(** X7. Between records, on a line within the bound whose separator comes
    right after one or more blanks, the trimming loop stores a null before
    the buffer for each of these blanks, at the indices -1 down to minus
    their number. With one blank the line is then rejected as malformed;
    with two or more it is not: the function goes on to the value without
    any error. *)
Theorem blanks_before_separator_underflow
    (st : aeron_properties_parser_state_t) (ws : list ascii) (sep : ascii)
    (rest : list ascii) (handler : aeron_properties_file_handler_func_t) :
  let line := ws ++ sep :: rest in
  zero_state st -> ws <> [] -> all_blank ws = true ->
  is_separator sep = true -> len line < capacity ->
  let o := aeron_properties_parse_line capacity st line (len line) handler in
  (forall j, 1 <= j <= len ws -> In (- j) (writes o)) /\
  (len ws = 1 -> result o = -1 /\ error o = Some Malformed_line) /\
  (2 <= len ws -> error o = None).
Proof.
  intros line [Hne Hve] Hnonempty Hws Hsep Hlen o.
  unfold C.INT_MAX in capacity_range.
  destruct (is_separator_facts sep Hsep) as [Hb [Hc Hn]].
  pose proof (len_nonneg ws) as Lw. pose proof (len_nonneg rest) as Lr.
  assert (Hl : len line = len ws + (1 + len rest))
    by (unfold line; rewrite len_app, len_cons; reflexivity).
  assert (Lw1 : 1 <= len ws).
  { destruct ws; [contradiction |]. rewrite len_cons.
    pose proof (len_nonneg ws). lia. }
  subst o. unfold aeron_properties_parse_line.
  rewrite Hne, Hve. change (0 <? 0) with false. cbv iota.
  rewrite (size_t_small 0) by lia. rewrite Z.sub_0_r.
  rewrite size_t_small by lia. rewrite Z.geb_leb.
  replace (capacity <=? len line) with false
    by (symmetry; apply Z.leb_gt; lia).
  assert (Hcur : aeron_next_non_whitespace line 0 (C.size_t (len line - 1))
                 = len ws).
  { unfold aeron_next_non_whitespace. simpl skipn.
    rewrite size_t_small by lia. rewrite Hl. unfold line.
    rewrite scan_from_blanks by (auto; lia).
    rewrite scan_from_found by (auto; lia).
    apply int_small. lia. }
  rewrite Hcur.
  replace (len ws =? -1) with false by (symmetry; apply Z.eqb_neq; lia).
  replace (char_at line (len ws)) with sep
    by (unfold line; rewrite char_at_app; reflexivity).
  rewrite Hc. cbn [orb].
  replace (Z.to_nat (len line - len ws)) with (S (List.length rest))
    by (rewrite Hl; unfold len; lia).
  cbn [name_loop].
  replace (char_at line (len ws)) with sep
    by (unfold line; rewrite char_at_app; reflexivity).
  rewrite Hsep. rewrite trim_count by lia.
  replace (Z.to_nat (len ws)) with (List.length (@nil ascii) + List.length ws)%nat
    by (unfold len; cbn [List.length]; lia).
  replace line with ([] ++ ws ++ sep :: rest) by reflexivity.
  rewrite trim_loop_blanks by exact Hws.
  cbn [List.length trim_loop].
  set (M1 := poke (st, []) (name_end (fst (st, []))) NUL).
  set (M := set_value_end (trim_n (List.length ws) M1)
              (name_end (fst (trim_n (List.length ws) M1)) + 1)).
  assert (HneM : name_end (fst M) = - len ws).
  { unfold M, set_value_end. cbn [fst name_end].
    rewrite trim_n_name_end. unfold M1, poke. cbn [fst name_end].
    rewrite Hne. unfold len. lia. }
  assert (HveM : value_end (fst M) = 1 - len ws).
  { unfold M, set_value_end. cbn [fst value_end].
    rewrite trim_n_name_end. unfold M1, poke. cbn [fst name_end].
    rewrite Hne. unfold len. lia. }
  assert (HwM : forall j, 1 <= j <= len ws -> In (- j) (snd M)).
  { intros j Hj. unfold M, set_value_end. cbn [snd].
    replace (- j) with (name_end (fst M1) - j)
      by (unfold M1, poke; cbn [fst name_end]; lia).
    apply trim_n_stores. unfold len in Hj. lia. }
  cbv zeta. rewrite HneM, HveM.
  destruct (Z.eq_dec (len ws) 1) as [H1 | H1].
  - replace (1 - len ws =? 0) with true by (symmetry; apply Z.eqb_eq; lia).
    cbn [orb result error writes].
    split; [exact HwM | split; [auto | lia]].
  - replace (1 - len ws =? 0) with false by (symmetry; apply Z.eqb_neq; lia).
    replace (- len ws =? 0) with false by (symmetry; apply Z.eqb_neq; lia).
    cbn [orb]. split; [| split; [lia |]].
    + intros j Hj. specialize (HwM j Hj).
      unfold accumulate, emit.
      repeat match goal with
             | |- context [if ?b then _ else _] => destruct b
             end;
        cbn [writes]; unfold set_value_end, poke; cbn [fst snd];
        rewrite ?memcpy_writes; repeat (apply in_or_app; left); exact HwM.
    + intros _. unfold accumulate, emit.
      repeat match goal with
             | |- context [if ?b then _ else _] => destruct b
             end; reflexivity.
Qed.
-------
> **DIRECTIONS FOR THIS TASK**:
Return, from the data, each line that has the word "forall" in it.

> **ANSWER TO THE EXERCISE**:
  (forall j, 1 <= j <= len ws -> In (- j) (writes o)) /\
  assert (HwM : forall j, 1 <= j <= len ws -> In (- j) (snd M)).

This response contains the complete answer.